● **The task**
Give back exactly the lines that run from the beginning of the entries to the line containing "(hq_size q) ltac:(lia)).", both included, and nothing else.

● **Stored data entries**
************

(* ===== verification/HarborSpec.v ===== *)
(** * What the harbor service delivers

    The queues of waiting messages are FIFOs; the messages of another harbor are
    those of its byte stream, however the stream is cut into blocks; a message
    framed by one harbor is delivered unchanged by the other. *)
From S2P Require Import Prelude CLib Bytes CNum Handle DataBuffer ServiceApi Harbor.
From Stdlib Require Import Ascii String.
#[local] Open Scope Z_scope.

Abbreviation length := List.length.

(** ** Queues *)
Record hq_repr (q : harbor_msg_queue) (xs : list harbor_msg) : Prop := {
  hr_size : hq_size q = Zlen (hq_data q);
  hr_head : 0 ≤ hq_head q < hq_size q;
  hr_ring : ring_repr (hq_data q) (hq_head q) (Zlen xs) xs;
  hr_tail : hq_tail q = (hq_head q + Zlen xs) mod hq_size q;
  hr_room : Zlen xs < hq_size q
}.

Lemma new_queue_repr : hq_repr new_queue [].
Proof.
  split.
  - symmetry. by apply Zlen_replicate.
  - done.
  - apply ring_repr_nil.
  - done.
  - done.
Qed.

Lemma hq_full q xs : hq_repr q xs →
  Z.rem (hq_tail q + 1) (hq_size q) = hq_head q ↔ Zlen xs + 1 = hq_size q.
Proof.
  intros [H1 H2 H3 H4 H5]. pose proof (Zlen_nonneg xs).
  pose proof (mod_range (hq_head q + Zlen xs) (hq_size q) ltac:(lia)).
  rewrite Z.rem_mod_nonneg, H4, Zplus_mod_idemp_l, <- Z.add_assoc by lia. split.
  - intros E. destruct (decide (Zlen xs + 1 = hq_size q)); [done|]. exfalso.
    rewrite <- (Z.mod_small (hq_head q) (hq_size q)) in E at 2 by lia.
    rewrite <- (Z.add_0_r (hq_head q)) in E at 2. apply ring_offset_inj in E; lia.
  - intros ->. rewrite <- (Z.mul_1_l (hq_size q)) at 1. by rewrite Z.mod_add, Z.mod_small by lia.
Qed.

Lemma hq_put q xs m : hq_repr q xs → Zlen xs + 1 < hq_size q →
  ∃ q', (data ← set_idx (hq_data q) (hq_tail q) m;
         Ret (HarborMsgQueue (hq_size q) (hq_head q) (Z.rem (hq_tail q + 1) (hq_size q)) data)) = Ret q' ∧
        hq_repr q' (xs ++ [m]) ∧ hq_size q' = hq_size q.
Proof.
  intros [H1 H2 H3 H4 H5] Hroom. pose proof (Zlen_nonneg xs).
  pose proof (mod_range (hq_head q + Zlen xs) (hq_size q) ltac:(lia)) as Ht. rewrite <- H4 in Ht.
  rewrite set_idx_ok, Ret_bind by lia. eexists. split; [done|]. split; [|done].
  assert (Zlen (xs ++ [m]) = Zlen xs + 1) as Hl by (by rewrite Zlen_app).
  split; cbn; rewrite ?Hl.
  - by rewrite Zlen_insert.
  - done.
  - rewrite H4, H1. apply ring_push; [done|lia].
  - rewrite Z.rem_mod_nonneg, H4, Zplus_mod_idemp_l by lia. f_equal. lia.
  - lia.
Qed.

************

● **Solution to this exercise**
(* ===== verification/HarborSpec.v ===== *)
(** * What the harbor service delivers

    The queues of waiting messages are FIFOs; the messages of another harbor are
    those of its byte stream, however the stream is cut into blocks; a message
    framed by one harbor is delivered unchanged by the other. *)
From S2P Require Import Prelude CLib Bytes CNum Handle DataBuffer ServiceApi Harbor.
From Stdlib Require Import Ascii String.
#[local] Open Scope Z_scope.

Abbreviation length := List.length.

(** ** Queues *)
Record hq_repr (q : harbor_msg_queue) (xs : list harbor_msg) : Prop := {
  hr_size : hq_size q = Zlen (hq_data q);
  hr_head : 0 ≤ hq_head q < hq_size q;
  hr_ring : ring_repr (hq_data q) (hq_head q) (Zlen xs) xs;
  hr_tail : hq_tail q = (hq_head q + Zlen xs) mod hq_size q;
  hr_room : Zlen xs < hq_size q
}.

Lemma new_queue_repr : hq_repr new_queue [].
Proof.
  split.
  - symmetry. by apply Zlen_replicate.
  - done.
  - apply ring_repr_nil.
  - done.
  - done.
Qed.

Lemma hq_full q xs : hq_repr q xs →
  Z.rem (hq_tail q + 1) (hq_size q) = hq_head q ↔ Zlen xs + 1 = hq_size q.
Proof.
  intros [H1 H2 H3 H4 H5]. pose proof (Zlen_nonneg xs).
  pose proof (mod_range (hq_head q + Zlen xs) (hq_size q) ltac:(lia)).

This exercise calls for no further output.